Collected data entries

☆ ☆ ☆ ☆ ☆ ☆ ☆

(** X9: a signal generated over a freshly loaded series carries exactly
    the price, the two EMAs and the RSI of the series' latest bar: none of
    the fallback values is used, because none of these is 0 on a fresh
    bar. *)
Theorem signal_over_fresh_series_shows_latest_bar
    (e0 e : entropy) (now0 now : Z) :
  unit_draws e0 ->
  let data := run (TradingChart.generateSampleData now0) e0 in
  exists lastData,
    last_elem data = Some lastData
    /\ let s := run (TradingChart.generateSampleSignal now data) e in
       signal_price s = TradingChart.price lastData
       /\ ind_ema_short (indicators s) = TradingChart.ema_short lastData
       /\ ind_ema_long (indicators s) = TradingChart.ema_long lastData
       /\ ind_rsi (indicators s) = TradingChart.rsi lastData.
Proof.
  intros He data.
  assert (Hne : data <> []).
  { intros H. apply (f_equal (@length _)) in H. unfold data in H.
    rewrite generateSampleData_points, length_samplePoints in H.
    discriminate. }
  destruct (last_elem_some data Hne) as [front [lastData [_ Hlast]]].
  exists lastData. split; [exact Hlast|].
  pose proof (sample_series_fresh now0 e0 He) as Hf.
  pose proof (sample_series_ema_near now0 e0 He) as Hn.
  fold data in Hf, Hn.
  rewrite Forall_forall in Hf, Hn.
  pose proof (last_elem_In _ _ Hlast) as Hin.
  destruct (Hf _ Hin) as [[P0 P1] [[R0 R1] _]].
  destruct (Hn _ Hin) as [[S0 S1] [L0 L1]].
  cbv zeta.
  change (signal_price (run (TradingChart.generateSampleSignal now data) e))
    with (or_else (option_map TradingChart.price (last_elem data)) 43000).
  change (indicators (run (TradingChart.generateSampleSignal now data) e))
    with {| ind_ema_short :=
              or_else (option_map TradingChart.ema_short (last_elem data)) 43200;
            ind_ema_long :=
              or_else (option_map TradingChart.ema_long (last_elem data)) 42800;
            ind_rsi :=
              or_else (option_map TradingChart.rsi (last_elem data)) 65 |}.
  rewrite Hlast. cbn [option_map ind_ema_short ind_ema_long ind_rsi].
  repeat split; apply or_else_nonzero; lra.
Qed.

Lemma signal_over_fresh_series_shows_latest_bar_witness :
  unit_draws steady
  /\ exists lastData,
       last_elem (run (TradingChart.generateSampleData 0) steady) = Some lastData
       /\ signal_price
            (run (TradingChart.generateSampleSignal 5000
                    (run (TradingChart.generateSampleData 0) steady)) lowest)
          = TradingChart.price lastData.
Proof.
  assert (H : unit_draws steady)
    by (intros n; split; [discriminate | reflexivity]).
  split; [exact H|].
  destruct (signal_over_fresh_series_shows_latest_bar steady lowest 0 5000 H)
    as [lastData [Hlast [Hp _]]].
  exists lastData. split; [exact Hlast | exact Hp].
Defined.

☆ ☆ ☆ ☆ ☆ ☆ ☆

Your assignment: Please give the number of lines above in which the word "pose" appears, without any other text.

Solution for this task: 3